Il quartier generale della Fiat non verrà trasferito a Detroit. Lo ha assicurato l’ad di Fiat Sergio Marchionne al ministro del Lavoro e delle Politiche Sociali, Maurizio Sacconi, nel corso di un colloquio telefonico. “Il dottor Marchionne – si legge in una nota del ministero – ha spiegato il senso delle ipotesi formulate con esclusivo riferimento a futuri e possibili, ma assolutamente non decisi, assetti societari, senza alcun riferimento nè per l’oggi nè per il domani a una diversa localizzazione delle funzioni direzionali e progettuali della società”.

La telefonata è arrivata dopo lo ‘strappo’ di Marchionne, che ieri ha ipotizzato lo spostamento della sede della Fiat, e quindi della ‘testa’ del gruppo, a Detroit. Parole che hanno innescato le reazioni di tutte le parti in gioco. A partire dalla Cgil e dalla Fiom. ”Il governo convochi Marchionne e si discuta finalmente del piano industriale della Fiat – ha detto il segretario della Cgil Susanna Camusso -. Mi pare che le dichiarazioni di Marchionne confermino tutte le perplessità che avevamo: non possiamo che continuare a chiedere che il governo faccia una volta tanto il proprio mestiere. Bisogna parlare di cose vere, non solo di come trattare male i lavoratori”.

Secondo il segretario generale della Fiom, Maurizio Landini, “c’è una ragione in più per rivendicare l’apertura di una vera trattativa con la Fiat. E aumentano le ragioni perché si vada a mettere in campo una azione generale di mobilitazione”.

Anche dal governo, questa volta, è arrivata una sostanziale richiesta di chiarimento. All’amministratore delegato della Fiat “chiediamo la garanzia di un trasparente e continuo confronto con le istituzioni e le parti sociali”, ha detto il ministro del Lavoro, Maurizio Sacconi, che però aggiunge: “Una vaga ipotesi non è una decisione. E non può quindi dar luogo al solito festival delle Cassandre. Ma – ha avvertito – una cosa è certa: l’Italia tutta, nelle sue componenti istituzionali come in quelle sociali prevalenti, si è guadagnata il diritto a conservare funzioni direzionali e progettuali”.

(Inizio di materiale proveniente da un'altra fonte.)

(* ===== verification/BrokerSpec.v ===== *)
(** What the broker promises (Broker.v): every operation, whatever statement of it
    fails, moves the job table by the steps below; from them follow the invariant of
    the table, what a lease token is worth, and what a claim may hand out. *)
From stdpp Require Import relations.
From S2P Require Import Prelude GoString Core Wire TestReport Broker WorkerServer.

Open Scope string_scope.
Open Scope list_scope.
Open Scope Z_scope.

(** ** Weakest preconditions of database programs *)

Definition wp {A} (m : DB A) (Q : berror + A -> Broker -> Prop) (b : Broker) : Prop := Q (fst (m b)) (snd (m b)).

Lemma wp_mono {A} (m : DB A) (Q Q' : berror + A -> Broker -> Prop) b : wp m Q b -> (forall r b', Q r b' -> Q' r b') -> wp m Q' b.
Proof. unfold wp. auto. Qed.

Lemma wp_ret {A} (x : A) Q b : Q (inr x) b -> wp (mret x) Q b.
Proof. done. Qed.

Lemma wp_fail {A} e (Q : berror + A -> Broker -> Prop) b : Q (inl e) b -> wp (fail e) Q b.
Proof. done. Qed.

Lemma wp_get {A} (q : Broker -> A) Q b : Q (inr (q b)) b -> wp (get q) Q b.
Proof. done. Qed.

Lemma wp_put f Q b : Q (inr tt) (f b) -> wp (put f) Q b.
Proof. done. Qed.

Lemma wp_bind {A B} (m : DB A) (k : A -> DB B) Q b :
  wp m (fun r b' => match r with inl e => Q (inl e) b' | inr a => wp (k a) Q b' end) b -> wp (m ≫= k) Q b.
Proof. unfold wp, mbind, DB_bind. destruct (m b) as [[e|a] b']; done. Qed.

(** What an error, or a broker's answers still to come, leave alone. *)
Definition sameTables (b b' : Broker) : Prop := exists fs, b' = b <| b_faults := fs |>.

Lemma sameTables_refl b : sameTables b b.
Proof. exists (b_faults b). by destruct b. Qed.

Lemma wp_stmt Q b :
  (forall b' r, sameTables b b' -> (r = inr tt \/ exists e, r = inl (Other e)) -> Q r b') -> wp stmt Q b.
Proof.
  intros H. unfold wp, stmt. destruct (b_faults b) as [|[e|] fs]; cbn [fst snd]; apply H; eauto using sameTables_refl; by eexists.
Qed.

Lemma wp_query {A} (q : Broker -> A) Q b :
  (forall b' e, sameTables b b' -> Q (inl (Other e)) b') -> (forall b', sameTables b b' -> Q (inr (q b')) b') -> wp (query q) Q b.
Proof.
  intros He Hq. apply wp_bind, wp_stmt. intros b' r Hb [->|[e ->]]; [|by apply He]. apply wp_get. by apply Hq.
Qed.

Lemma wp_update p f Q b :
  (forall b' e, sameTables b b' -> Q (inl (Other e)) b') ->
  (forall b', sameTables b b' -> Q (inr (Z.of_nat (length (List.filter p (b_jobs b'))))) (b' <| b_jobs ::= setWhere p f |>)) ->
  wp (update p f) Q b.
Proof.
  intros He Hq. apply wp_bind, wp_stmt. intros b' r Hb [->|[e ->]]; [|by apply He].
  apply wp_bind, wp_get, wp_bind, wp_put, wp_ret. by apply Hq.
Qed.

Allo Sviluppo economico, intanto, il ministro Paolo Romani si prepara a chiedere chiarimenti a Marchionne ‘vis a vis’. L’incontro è previsto per la prossima settimana nel quadro delle procedure fissate in vista della firma dell’accordo di programma per Termini Imerese, fissata per il 16 febbraio. Ma sarà l’occasione per un confronto sul futuro di Fiat, andando ben oltre la contingenza legata allo stabilimento siciliano.

All’atteggiamento del governo e alle scelte di Marchionne guarda con toni fortemente critici l’opposizione. Il leader del Pd, Pier Luigi Bersani, si è rivolto direttamente al manager: “Vuoi dirci precisamente cosa sta succedendo a proposito delle prospettive della Chrysler? Noi per il 150 ° dell’Unità d’Italia dobbiamo aspettarci il regalo a Torino e all’Italia di diventare la periferia di Detroit? Non siamo d’accordo e vogliamo qualche risposta”. In tutto questo, aggiunge Walter Veltroni, “il governo non interviene. In quale altro paese al mondo succede una cosa del genere? Il governo ha il dovere di scendere in campo”. Altrettanto duro il leader dell’Idv, Antonio Di Pietro: l’ipotesi di Marchionne “costituirebbe una gravissima operazione di depauperamento industriale per il nostro Paese. La Fiat continua a vivere di denaro pubblico e risorse finanziarie italiane, ma a differenza del passato, li sta utilizzando per spostare la testa dell’azienda in Usa e la produzione nei paesi low cost”.

Preoccupazione anche da chi, come il sindaco Pd di Torino Sergio Chiamparino, ha sempre assicurato una buona apertura di credito nei confronti di Marchionne: “Mi riservo di approfondire, di chiedere subito un faccia a faccia con il presidente del Lingotto e con lo stesso ad”, ha affermato il sindaco, secondo cui sarebbe ”inaccettabile”, anche se l’azienda è “multinazionale”, che “il quartier generale dell’Europa venisse cancellato”.